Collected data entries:

■ ■ ■

(** ** Products *)

Lemma mult_word x y z U : is_word x → is_word y → is_word z → is_word U →
  let W' := Z.shiftr (x * y) 32 in
  let V := u32 (x * y) in let V := u32 (V + U) in
  let U := u32 (b2z (V <? U) + W') in
  let V := u32 (V + z) in let U := u32 (U + b2z (V <? z)) in
  is_word V ∧ is_word U.
Proof. intros. cbv zeta. split; apply u32_word. Qed.

Lemma mult_word_value x y z U : is_word x → is_word y → is_word z → is_word U →
  let W' := Z.shiftr (x * y) 32 in
  let V0 := u32 (u32 (x * y) + U) in
  let U1 := u32 (b2z (V0 <? U) + W') in
  let V := u32 (V0 + z) in
  V + W * u32 (U1 + b2z (V <? z)) = x * y + z + U.
Proof.
  unfold is_word. intros Hx Hy Hz HU. cbv zeta. rewrite Z.shiftr_div_pow2 by lia. change (2 ^ 32) with W.
  assert (Hxy : 0 ≤ x * y ≤ (W - 1) * (W - 1)) by nia.
  set (p := x * y) in *. clearbody p. unfold u32. pose proof (Z.div_mod p W ltac:(lia)) as Ep.
  pose proof (Z.mod_pos_bound p W ltac:(lia)) as Hr. set (r := p mod W) in *. set (q := p / W) in *. clearbody r q.
  assert (Hq : 0 ≤ q ≤ W - 2) by lia.
  assert (H1 : (r + U) mod W + W * b2z ((r + U) mod W <? U) = r + U).
  { destruct (Z.ltb_spec ((r + U) mod W) U); cbn [b2z]; Z.div_mod_to_equations; lia. }
  set (V0 := (r + U) mod W) in *. assert (HV : 0 ≤ V0 < W) by (by apply Z.mod_pos_bound).
  assert (H2 : (V0 + z) mod W + W * b2z ((V0 + z) mod W <? z) = V0 + z).
  { clearbody V0. destruct (Z.ltb_spec ((V0 + z) mod W) z); cbn [b2z]; Z.div_mod_to_equations; lia. }
  assert (H3 : 0 ≤ (V0 + z) mod W < W) by (by apply Z.mod_pos_bound).
  assert (Hb : ∀ b, 0 ≤ b2z b ≤ 1) by (by intros []). pose proof (Hb (V0 <? U)). pose proof (Hb ((V0 + z) mod W <? z)).
  rewrite (Z.mod_small (b2z (V0 <? U) + q)) by lia.
  rewrite (Z.mod_small (b2z (V0 <? U) + q + _)) by lia. lia.
Qed.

■ ■ ■

WHAT YOU NEED TO DO:
From the entries above, write out only the lines starting at the line that holds "V + W * u32" and ending at the line that holds "assert (Hxy : 0", keeping both and matching them exactly.

FINAL ANSWER:
  V + W * u32 (U1 + b2z (V <? z)) = x * y + z + U.
Proof.
  unfold is_word. intros Hx Hy Hz HU. cbv zeta. rewrite Z.shiftr_div_pow2 by lia. change (2 ^ 32) with W.
  assert (Hxy : 0 ≤ x * y ≤ (W - 1) * (W - 1)) by nia.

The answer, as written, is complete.